Though Berberich stressed that the ISO is building all the capabilities necessary to smooth the addition of variable renewables, it was clear the supply of conventional generation looms large for him. “Assuming marginal load growth as the economy grows,” he said, “and taking out all the once-through cools, except the nuclear units, you have approximately 4,600 megawatts of ramping resources that you need by 2020.”

The flexibility offered by conventional thermal capacity, Berberich said, becomes progressively more vital as the ISO integrates more renewables. “We’ve had a couple of instances where wind has run out 800 megawatts in a half hour,” he said, “and that’s with about 3,500 megawatts of wind on the system. If you triple that, you can triple the run-out. We need to be able to respond to that.”

To reduce dependence on fossil generation, the ISO has introduced a flexible power market operating at sub-hourly intervals with advanced forecasting for wind and solar and in an expanded balancing area, Berberich said.

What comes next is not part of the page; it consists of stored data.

(** C3, amended. Serial correctness when every backend call succeeds: for
    rounds of update() each awaited before the next (the command may edit
    parameters before each), the number of backend calls equals the number
    of update() calls, and the promise of the i-th update() is unresolved
    while its own call is in flight and resolved as soon as it succeeds. *)
Theorem serial_updates_one_call_each (rounds : list (list (string * V))) e :
  promises_fresh e -> phase e = Idle ->
  exists e',
    run (serial_updates rounds) e = inr e'
    /\ count_updates (serial_updates rounds) = length rounds
    /\ callCount e' = (callCount e + length rounds)%nat
    /\ phase e' = Idle
    /\ forall i edits, rounds !! i = Some edits ->
       exists ea eb,
         run (serial_updates (take i rounds) ++ map edit edits ++ [Update]) e
         = inr ea
         /\ step ea Resolve = inr eb
         /\ run (serial_updates (take (S i) rounds)) e = inr eb
         /\ callCount ea = (callCount e + S i)%nat
         /\ callCount eb = (callCount e + S i)%nat
         /\ is_resolved (issued (waiters e) + i) ea = false
         /\ is_resolved (issued (waiters e) + i) eb = true.
Proof.
  revert e. induction rounds as [| r rounds IH]; intros e Hfresh Hidle.
  - exists e. split; [done |]. split; [done |]. split; [simpl; lia |].
    split; [done |]. intros i edits Hi. by rewrite lookup_nil in Hi.
  - destruct (serial_round_from_idle r e Hfresh Hidle)
      as (ea & eb & Ha & Hb & Hr & Hca & Hcb & _ & Hpb & Hiss & _ & Hra & Hrb & Hfb).
    destruct (IH eb Hfb Hpb) as (e' & Hrun & _ & Hc & Hp & Hall).
    assert (Hcons : forall rs evs,
              run (serial_updates (r :: rs) ++ evs) e
              = run (serial_updates rs ++ evs) eb).
    { intros rs evs. unfold serial_updates. simpl.
      by rewrite <- app_assoc, run_app, Hr. }
    exists e'. split.
    { rewrite <- (app_nil_r (serial_updates (r :: rounds))), Hcons.
      by rewrite app_nil_r. }
    split; [apply count_updates_serial |].
    split; [rewrite Hc, Hcb; simpl; lia |].
    split; [exact Hp |].
    intros [| i] edits Hi; simpl in Hi.
    + simplify_eq. exists ea, eb. rewrite !Nat.add_0_r.
      split; [exact Ha |]. split; [exact Hb |].
      split.
      { simpl. unfold serial_updates. simpl. by rewrite app_nil_r. }
      repeat split; try done; lia.
    + destruct (Hall i edits Hi) as (ea' & eb' & Ha' & Hb' & Hr' & Hca' & Hcb' & Hra' & Hrb').
      exists ea', eb'. split; [simpl; by rewrite Hcons |].
      split; [exact Hb' |].
      split.
      { rewrite <- (app_nil_r (serial_updates _)).
        change (take (S (S i)) (r :: rounds)) with (r :: take (S i) rounds).
        rewrite Hcons. by rewrite app_nil_r. }
      rewrite Hiss in Hra', Hrb'.
      replace (issued (waiters e) + S i)%nat with (S (issued (waiters e)) + i)%nat by lia.
      repeat split; try done; lia.
Qed.

(** *** One call at a time *)

(** C6. Serialization: whatever the sequence of update() calls, backend
    outcomes and parameter edits an engine has gone through since it was
    created, at most one backend call is outstanding, and its log of
    backend traffic strictly alternates dispatch and settlement: a call is
    dispatched only after the previous one has settled. *)
Theorem at_most_one_call_in_flight keys ps (evs : list (Event V)) e :
  run evs (init keys ps) = inr e ->
  0 <= outstanding (backend e) <= 1
  /\ serial (backend e) = true
  /\ (outstanding (backend e) = 0 <-> phase e = Idle).
Proof.
  intros Hrun.
  pose proof (run_in_step_with_backend evs _ _
                (init_in_step_with_backend keys ps) Hrun) as Hinv.
  split; [by apply in_step_outstanding |].
  destruct Hinv as [Hser Hph]. split; [exact Hser |].
  destruct (phase e); destruct Hph as [Hout _]; rewrite Hout; split; done.
Qed.

End Engine.

(** The theorems at the fixture of part_000. *)

Lemma coalescing_two_backend_calls_witness :
  exists e1 e2 e3,
    run (repeat Update 7) FakeFactory.factory = inr e1
    /\ step e1 (completes true) = inr e2
    /\ step e2 Resolve = inr e3
    /\ callCount e1 = 1%nat /\ phase e1 = RunningWithPending
    /\ callCount e2 = 2%nat /\ phase e2 = Running
    /\ callCount e3 = 2%nat /\ phase e3 = Idle
    /\ backend e3
       = [Settled 2 true; Dispatched 2 (parameters FakeFactory.factory);
          Settled 1 true; Dispatched 1 (parameters FakeFactory.factory)]
    /\ is_resolved 0 e1 = false
    /\ is_resolved 0 e2 = false
    /\ is_resolved 0 e3 = true
    /\ forall p, (0 <= p < 0 + 7)%nat -> is_resolved p e3 = true.
Proof.
  apply (coalescing_two_backend_calls FakeFactory.factory 7 true);
    [constructor | reflexivity | lia].
Defined.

But the ISO also carries “about 450 megawatts of regulation up and about 350 megawatts of regulation down, and we manage the system on a four-second basis,” he explained. “When you run out 800 megawatts of wind, you exceed the amount of regulation and you get into reserves. When you get into reserves, you have the risk of a reliability issue. That’s with 3,500 megawatts of wind. Let’s say you triple that and you have a run-out of 2,400 megawatts of wind -- you’ve exhausted the regulation and you’ve exhausted all your reserves, as well.”

As the system operator, Berberich said, “we have to deal with asymmetric risk. By that, I mean we can’t afford to have reliability issues on the system. In a perverse way, if we start having reliability issues on the system, that’s the quickest way to derail renewable development. So keeping a reliable system is part and parcel of supporting renewable integration.”